Lemma evictionSlot_spec t :
  0 < zlen (records t) ->
  0 <= evictionSlot t < zlen (records t) /\
  forall j, 0 <= j < zlen (records t) ->
    evictsBefore (recordAt t j) (recordAt t (evictionSlot t)) = false.
Proof.
  intros Hn.
  destruct (eviction_loop t (seqZ 1 (zlen (records t) - 1)) 0 [0]) as [Hmin Hin].
  - intros j Hj%list_elem_of_singleton. subst j. apply evictsBefore_irrefl.
  - by apply list_elem_of_singleton.
  - fold (evictionSlot t) in Hmin, Hin.
    assert (forall j, j ∈ [0] ++ seqZ 1 (zlen (records t) - 1) <-> 0 <= j < zlen (records t)) as He.
    { intros j. rewrite elem_of_app, list_elem_of_singleton, elem_of_seqZ. lia. }
    split; [by apply He|]. intros j Hj. by apply Hmin, He.
Qed.

(** ** Commits *)

(** How [PlanCommit] chooses a slot for [client] *)
Inductive chosen (t : SessionTable) (client : list byte) (slot : Z) : Prop :=
| chosen_own r :
    holds t client r -> recordAt t slot = r -> chosen t client slot
| chosen_free :
    (forall r, ~ holds t client r) -> recordAt t slot = zeroRecord -> chosen t client slot
| chosen_evict :
    (forall r, ~ holds t client r) -> count t = zlen (records t) ->
    slot = evictionSlot t -> chosen t client slot.

Lemma PlanCommit_Ok t reply session t1 plan :
  wf_table t -> PlanCommit t reply session = (t1, Ok plan) ->
  let slot := SessionCommitPlan.Slot plan in
  validateOccupied t reply session = Ok tt /\
  0 <= slot < zlen (records t) /\ busyAt t slot = false /\
  chosen t (replyClient reply) slot /\
  plan = SessionCommitPlan.mk slot (u64 (generationAt t slot + 1)) (replyClient reply) session
    (HeaderChecksum reply) /\
  t1 = mkTable (config t) (records t) (<[Z.to_nat slot := true]> (busy t))
    (<[Z.to_nat slot := u64 (generationAt t slot + 1)]> (generations t)) (count t).
Proof.
  intros Hwf H. unfold PlanCommit in H.
  destruct (validateOccupied t reply session) as [[]|] eqn:Ev; [|discriminate].
  destruct (lookup t (replyClient reply)) as [slot found] eqn:El.
  destruct found; cbn [negb andb orb] in H.
  - destruct (busyAt t slot) eqn:Eb; [discriminate|]. injection H as <- <-. cbn.
    pose proof (lookup_true _ _ _ El) as (Hs & Hl & Ho & Hc).
    split; [done|]. split; [done|]. split; [done|]. split; [|done].
    eapply chosen_own; [|done]. by eexists.
  - destruct (lookup_false t _ slot Hwf El) as [Hno Hfree].
    destruct (Z.eqb_spec (count t) (zlen (records t))) as [Ec|Ec]; cbn [negb andb orb] in H.
    + destruct (busyAt t (evictionSlot t)) eqn:Eb; [discriminate|]. injection H as <- <-. cbn.
      destruct (evictionSlot_spec t) as [Hs _]; [apply Hwf|].
      split; [done|]. split; [done|]. split; [done|]. split; [by apply chosen_evict|done].
    + destruct (Z.eqb_spec slot (zlen (records t))) as [Es|Es]; [discriminate|].
      injection H as <- <-. cbn. destruct Hfree as [?|(Hs & Hr & Hb)]; [done|].
      split; [done|]. split; [done|]. split; [done|]. split; [|done].
      apply chosen_free; [done|]. unfold recordAt. by rewrite Hr.
Qed.
(** The tolerance [install] ends with: the interval at it exists, and none at
    half of it.  Sixty-four halvings exhaust any 64-bit tolerance. *)
Lemma tighten_spec n c tolerance best :
  0 <= tolerance < 2 ^ Z.of_nat n -> interval c tolerance = Some best -> ClockInterval.Tolerance best = tolerance ->
  (forall t iv, interval c t = Some iv -> ClockInterval.Tolerance iv = t) ->
  let r := tighten n c tolerance best in
  let t := ClockInterval.Tolerance r in
  interval c t = Some r /\ 0 <= t <= tolerance /\ (t = 0 \/ interval c (t / 2) = None).
Proof.
  revert tolerance best. induction n as [|n IH]; intros tolerance best Ht Hb Et Hall; cbn [tighten].
  { rewrite Et. assert (tolerance = 0) by (cbn in Ht; lia). auto with lia. }
  destruct (Z.eqb_spec tolerance 0) as [E|E]; [rewrite Et; auto with lia|].
  destruct (interval c (tolerance / 2)) as [candidate|] eqn:Ei; [|rewrite Et; auto with lia].
  assert (0 <= tolerance / 2 < 2 ^ Z.of_nat n) as Hh.
  { rewrite Nat2Z.inj_succ, Z.pow_succ_r in Ht by lia. split; [apply Z.div_pos; lia|].
    apply Z.div_lt_upper_bound; lia. }
  destruct (IH _ candidate Hh Ei (Hall _ _ Ei) Hall) as (? & ? & ?). pose proof (Z.div_le_upper_bound tolerance 2 tolerance).
  split_and!; try done; lia.
Qed.

(** ** Reachable clocks *)

Inductive clock_step : ClockSynchronizer -> ClockSynchronizer -> Prop :=
| step_begin c monotonic wall :
    is_u64 monotonic -> is_u64 wall -> clock_step c (BeginPing c monotonic wall).1
| step_observe c source ping peerWall receive wall :
    is_u8 source -> is_u64 ping -> is_u64 peerWall -> is_u64 receive -> is_u64 wall ->
    clock_step c (Observe c source ping peerWall receive wall).1
| step_now c monotonic wall :
    is_u64 monotonic -> is_u64 wall -> clock_step c (Now c monotonic wall).1.

Inductive clock_reachable : ClockSynchronizer -> Prop :=
| reach_new localIndex activeCount replicationQuorum process monotonic wall c :
    is_u8 localIndex -> is_u8 activeCount -> is_u8 replicationQuorum -> is_u64 monotonic -> is_u64 wall ->
    NewClockSynchronizer true localIndex activeCount replicationQuorum process monotonic wall = Ok c ->
    clock_reachable c
| reach_step c c' : clock_reachable c -> clock_step c c' -> clock_reachable c'.
(** A proper divisor of the period divides the period over one of its factors. *)
Lemma proper_divisor g : 0 < g < period -> (g | period) -> exists p, p ∈ factors /\ (g | period / Z.pos p).
Proof.
  intros Hg [h Eh]. destruct (decide (Exists (fun p => h mod Z.pos p = 0) factors)) as [Hex|Hno].
  { apply Exists_exists in Hex as (p & Hp & [k Ek]%Z.mod_divide); [|lia]. exists p. split; [done|]. exists k.
    rewrite Eh, Ek. replace (k * Z.pos p * g) with (k * g * Z.pos p) by lia. by rewrite Z.div_mul by lia. }
  exfalso. assert (forall l, l ⊆ factors -> rel_prime h (fold_right (fun p q => Z.pos p * q) 1 l)) as Hrel.
  { induction l as [|p l IH]; intros Hl; [apply rel_prime_sym, rel_prime_1|]. cbn. apply rel_prime_mult; [|apply IH; set_solver].
    apply rel_prime_sym, prime_rel_prime.
    - pose proof factors_prime as Hf. rewrite Forall_forall in Hf. apply Hf. set_solver.
    - intros Hd. apply Hno, Exists_exists. exists p. split; [set_solver|by apply Z.mod_divide]. }
  specialize (Hrel factors ltac:(done)). apply Zgcd_1_rel_prime in Hrel.
  assert ((h | 1)) as Hh%Z.divide_1_r; [|lia].
  rewrite <- Hrel. apply Z.gcd_greatest; [by exists 1; lia|]. exists g. change (fold_right _ _ _) with period. lia.
Qed.

Lemma no_shorter_cycle v k : is_u64 v -> v <> 0 -> 0 < k < period -> steps k v <> v.
Proof.
  intros Hv H0 Hk E. assert (steps (Z.gcd k period) v = v) as Eg by (apply steps_gcd; [lia|lia|done|by apply period_returns]).
  pose proof (Z.gcd_nonneg k period). assert (Z.gcd k period <> 0) by (intros [? _]%Z.gcd_eq_0; lia).
  assert (Z.gcd k period <= k) by (apply Z.divide_pos_le; [lia|apply Z.gcd_divide_l]).
  destruct (proper_divisor (Z.gcd k period)) as (p & Hp & [m Em]); [lia|apply Z.gcd_divide_r|].
  pose proof (proj2 period_checks) as Hm. rewrite forallb_forall in Hm. specialize (Hm p (proj1 (list_elem_of_In _ _) Hp)).
  apply (moved_spec _ v Hm Hv H0). rewrite Em. assert (0 <= m) by (assert (0 <= period / Z.pos p) by (apply Z.div_pos; lia); nia).
  by apply steps_multiple.
Qed.

Lemma steps_zero k : steps k 0 = 0.
Proof. unfold steps. induction (Z.to_nat k) as [|n IH]; [reflexivity|]. rewrite Nat.iter_succ, IH. reflexivity. Qed.

Lemma steps_nonzero n v : 0 <= n -> is_u64 v -> v <> 0 -> steps n v <> 0.
Proof.
  intros Hn Hv H0 E. assert (1 <= period) by (change period with 18446744073709551615; lia). apply H0.
  pose proof (steps_multiple period n v ltac:(lia) Hn (period_returns v Hv)) as Em.
  replace (n * period) with (n * (period - 1) + n) in Em by lia. rewrite steps_add, E, steps_zero in Em by nia.
  symmetry. exact Em.
Qed.

(** Every nonzero state comes up, within one period. *)
Lemma full_period v target :
  is_u64 v -> v <> 0 -> is_u64 target -> target <> 0 -> exists k, 0 <= k < period /\ steps k v = target.
Proof.
  intros Hv H0 Ht Ht0. assert (0 < period) as Hpos by (change period with 18446744073709551615; lia).
  assert (forall i j, 0 <= i < j -> j < period -> steps i v <> steps j v) as Hinj.
  { intros i j Hij Hj E. apply (no_shorter_cycle v (j - i) Hv H0); [lia|].
    rewrite <- (period_returns v Hv) at 2. replace period with (period - i + i) by lia. rewrite (steps_add (period - i)), E by lia.
    rewrite <- steps_add by lia. replace (period - i + j) with (j - i + period) by lia. rewrite steps_add by lia.
    rewrite (period_returns v Hv). reflexivity. }
  set (orbit := (fun i => steps i v) <$> seqZ 0 period).
  assert (NoDup orbit) as Hnd.
  { apply NoDup_fmap_2_strong; [|apply NoDup_seqZ]. intros i j Hi%elem_of_seqZ Hj%elem_of_seqZ E.
    destruct (Z.lt_trichotomy i j) as [?|[?|?]]; [|done|]; exfalso; [apply (Hinj i j)|apply (Hinj j i)]; done || lia. }
  assert (orbit ⊆+ seqZ 1 period) as Hsub.
  { apply NoDup_submseteq; [done|]. intros x (i & -> & Hi%elem_of_seqZ)%list_elem_of_fmap. apply elem_of_seqZ.
    pose proof (steps_u64 i v Hv). pose proof (steps_nonzero i v ltac:(lia) Hv H0).
    unfold is_uint in *. change period with (2 ^ 64 - 1). lia. }
  apply submseteq_length_Permutation in Hsub; [|unfold orbit; rewrite length_fmap, !length_seqZ; apply Nat.le_refl].
  assert (target ∈ seqZ 1 period) as Hin by (apply elem_of_seqZ; unfold is_uint in *; change period with (2 ^ 64 - 1); lia).
  assert (target ∈ orbit) as Hin' by (rewrite Hsub; exact Hin).
  apply list_elem_of_fmap in Hin' as (k & Ek & Hk). apply elem_of_seqZ in Hk. exists k. split; [lia|]. symmetry. exact Ek.
Qed.

(** ** Uniform values *)

Definition wf_random (random : DeterministicRandom) : Prop :=
  is_u64 (DeterministicRandom.state random) /\ DeterministicRandom.state random <> 0.

Lemma new_random seed : is_u64 seed -> wf_random (NewDeterministicRandom seed).
Proof.
  intros Hs. unfold wf_random, NewDeterministicRandom. cbn. destruct (Z.eqb_spec seed 0); [|done].
  split; [split; [lia|reflexivity]|discriminate].
Qed.

Lemma Next_spec random :
  wf_random random -> let '(random', value) := Next random in
  wf_random random' /\ is_u64 value /\ DeterministicRandom.state random' = xorshift (DeterministicRandom.state random).
Proof.
  intros [Hu H0]. cbn. split_and!; [split|by apply uwrap_range|done].
  - by apply xorshift_u64.
  - by apply (steps_nonzero 1 (DeterministicRandom.state random)).
Qed.

(** The output of one state is the largest number. *)
Definition state_of_largest : Z := 12031615345788793547.

Lemma largest_output : u64 (state_of_largest * 0x2545f4914f6cdd1d) = MaxUint64.
Proof. vm_compute. reflexivity. Qed.

#[local] Opaque state_of_largest.

Lemma iter_shift {A} (f : A -> A) n x : Nat.iter n f (f x) = Nat.iter (S n) f x.
Proof. symmetry. apply Nat.iter_succ_r. Qed.

Lemma loop_returns n random threshold bound :
  wf_random random -> threshold <= MaxUint64 -> 0 < bound ->
  Nat.iter (S n) xorshift (DeterministicRandom.state random) = state_of_largest ->
  exists random' value, Uniform_loop (S n) random threshold bound = Some (random', value) /\ wf_random random' /\
    0 <= value < bound.
Proof.
  revert random. induction n as [|n IH]; intros random Hw Ht Hb E; cbn [Uniform_loop].
  all: pose proof (Next_spec random Hw) as Hn; destruct (Next random) as [random1 value] eqn:En;
    destruct Hn as (Hw1 & Hv & Es); destruct (threshold <=? value) eqn:El;
    [exists random1, (value mod bound); split; [reflexivity|]; split; [exact Hw1|apply Z.mod_pos_bound, Hb]|].
  - apply Z.leb_gt in El. unfold Next in En. injection En as _ <-. change (Nat.iter 1 xorshift ?x) with (xorshift x) in E.
    rewrite E in El. rewrite largest_output in El. clear - Ht El. lia.
  - apply (IH random1 Hw1 Ht Hb). rewrite Es. etrans; [|exact E]. apply iter_shift.
Qed.

Lemma loop_more n m random threshold bound out :
  Uniform_loop n random threshold bound = Some out -> (n <= m)%nat -> Uniform_loop m random threshold bound = Some out.
Proof.
  revert m random. induction n as [|n IH]; intros [|m] random E Hm; [done|done|lia|]. cbn [Uniform_loop] in *.
  destruct (Next random) as [random' value]. destruct (threshold <=? value); [done|]. apply IH; [done|lia].
Qed.

Lemma reaches_largest random :
  wf_random random -> exists n, Z.of_nat (S n) <= period /\
    Nat.iter (S n) xorshift (DeterministicRandom.state random) = state_of_largest.
Proof.
  intros [Hu H0]. destruct (full_period (DeterministicRandom.state random) state_of_largest) as (k & Hk & E); [done|done| | |].
  { split; vm_compute; [discriminate|reflexivity]. }
  { vm_compute. discriminate. }
  assert (exists k', 0 < k' <= period /\ steps k' (DeterministicRandom.state random) = state_of_largest) as (k' & Hk' & E').
  { destruct (decide (k = 0)) as [->|]; [|exists k; split; [lia|exact E]].
    exists period. split; [lia|]. rewrite period_returns by done. exact E. }
  exists (Z.to_nat (k' - 1)). replace (S (Z.to_nat (k' - 1))) with (Z.to_nat k') by lia. split; [lia|exact E'].
Qed.
(* ===== verification/RepairBudget.v ===== *)
(** * The journal repair budget

    [src/replication/repair_budget.go]: which peer a replica asks for a
    prepare it lacks.  At most two requests are outstanding at a peer and never
    two for one operation; a peer is chosen by its average response time or, one
    time in ten, at random; requests not answered in time are given up.  An
    assertion that fails panics: the operations return [None] then, and also
    when the generator rejects more than [fuel] outputs. *)

From S2P Require Import Prelude Bytes Arith Config Random Timers.

Definition journalRepairsPerPeer : Z := 2.

Definition elapsedSince (start now : Z) : Z := if now <=? start then 0 else u64 (now - start).

Module journalRepairEntry.
Record t := mk { busy : bool; peer : Z; op : Z; started : Z }.
Definition zero : t := mk false 0 0 0.
End journalRepairEntry.
Abbreviation journalRepairEntry := journalRepairEntry.t.

Module journalRepairBudget.
Record t := mk {
  active : Z;
  local : Z;
  capacity : Z;
  outstanding : Z;
  ewma : list Z;
  entries : list journalRepairEntry;
}.

Definition with_entries (budget : t) (outstanding : Z) (ewma : list Z) (entries : list journalRepairEntry) : t :=
  mk (active budget) (local budget) (capacity budget) outstanding ewma entries.

Definition newJournalRepairBudget (active local : Z) : result config_error t :=
  if (active =? 0) || (ActiveMax <? active) || (MembersMax <=? local) then Err ErrInvalidConfiguration else
  let peers := if local <? active then u8 (active - 1) else active in
  Ok (mk active local (u8 (peers * journalRepairsPerPeer)) 0
        (replicate (Z.to_nat active) Millisecond ++ replicate (Z.to_nat (ActiveMax - active)) 0)
        (replicate (Z.to_nat (ActiveMax * journalRepairsPerPeer)) journalRepairEntry.zero)).

Definition ewmaOf (budget : t) (peer : Z) : Z := default 0 (ewma budget !! Z.to_nat peer).

(** The entries that count against [peer]. *)
Definition at_peer (peer : Z) (entry : journalRepairEntry) : bool :=
  journalRepairEntry.busy entry && (journalRepairEntry.peer entry =? peer).

Definition peerEligible (budget : t) (peer op : Z) : bool :=
  let same := filter (fun entry => at_peer peer entry = true) (entries budget) in
  negb (existsb (fun entry => journalRepairEntry.op entry =? op) same) && (zlen same <? journalRepairsPerPeer).

Definition observe (ewma : list Z) (peer sample : Z) : list Z :=
  let sample := Z.max 1 sample in
  let old := default 0 (ewma !! Z.to_nat peer) in
  <[Z.to_nat peer := u64 (u64 (old / 5 * 4) + u64 (old mod 5 * 4 + sample) / 5)]> ewma.

Definition busyCount (entries : list journalRepairEntry) : Z :=
  zlen (filter (fun entry => journalRepairEntry.busy entry = true) entries).

Definition assertInvariant (budget : t) : bool :=
  (outstanding budget <=? capacity budget) && (u8 (busyCount (entries budget)) =? outstanding budget).

Definition asserted (budget : t) : option t := if assertInvariant budget then Some budget else None.

(** The loop of [Reserve] over the peers: the peer found, with its average,
    and the number of eligible peers so far. *)
Fixpoint select_peer (fuel : nat) (budget : t) (op : Z) (explore : bool) (peers : list Z)
    (random : DeterministicRandom) (eligible : Z) (found : option (Z * Z))
    : option (DeterministicRandom * option (Z * Z)) :=
  match peers with
  | [] => Some (random, found)
  | peer :: peers =>
      if (peer =? local budget) || negb (peerEligible budget peer op)
      then select_peer fuel budget op explore peers random eligible found
      else
        let eligible := u64 (eligible + 1) in
        if explore then
          drawn ← Uniform fuel random eligible;
          let '(random, value) := drawn in
          select_peer fuel budget op explore peers random eligible
            (if value =? 0 then Some (peer, MaxUint64) else found)
        else
          let average := ewmaOf budget peer in
          select_peer fuel budget op explore peers random eligible
            (match found with
             | None => Some (peer, average)
             | Some (_, selectedEWMA) => if average <? selectedEWMA then Some (peer, average) else found
             end)
  end.

Definition Reserve (fuel : nat) (budget : t) (op now : Z) (random : option DeterministicRandom)
    : option (t * option DeterministicRandom * option Z) :=
  match random with
  | None => Some (budget, random, None)
  | Some generator =>
      if outstanding budget =? capacity budget then Some (budget, random, None) else
      drawn ← Uniform fuel generator 10;
      let '(generator, value) := drawn in
      selection ← select_peer fuel budget op (value =? 0) (seqZ 0 (active budget)) generator 0 None;
      match selection with
      | (generator, None) => Some (budget, Some generator, None)
      | (generator, Some (selected, _)) =>
          free ← list_find (fun entry => journalRepairEntry.busy entry = false) (entries budget);
          budget ← asserted (with_entries budget (u8 (outstanding budget + 1)) (ewma budget)
            (<[free.1 := journalRepairEntry.mk true selected op now]> (entries budget)));
          Some (budget, Some generator, Some selected)
      end
  end.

About this task - Above are some records; copy exactly the lines from the one with "split; vm_compute; [discriminate|reflexivity]." through the one with "(** * The journal repair budget", both included, and no others.

Solution for this task -
  { split; vm_compute; [discriminate|reflexivity]. }
  { vm_compute. discriminate. }
  assert (exists k', 0 < k' <= period /\ steps k' (DeterministicRandom.state random) = state_of_largest) as (k' & Hk' & E').
  { destruct (decide (k = 0)) as [->|]; [|exists k; split; [lia|exact E]].
    exists period. split; [lia|]. rewrite period_returns by done. exact E. }
  exists (Z.to_nat (k' - 1)). replace (S (Z.to_nat (k' - 1))) with (Z.to_nat k') by lia. split; [lia|exact E'].
Qed.
(* ===== verification/RepairBudget.v ===== *)
(** * The journal repair budget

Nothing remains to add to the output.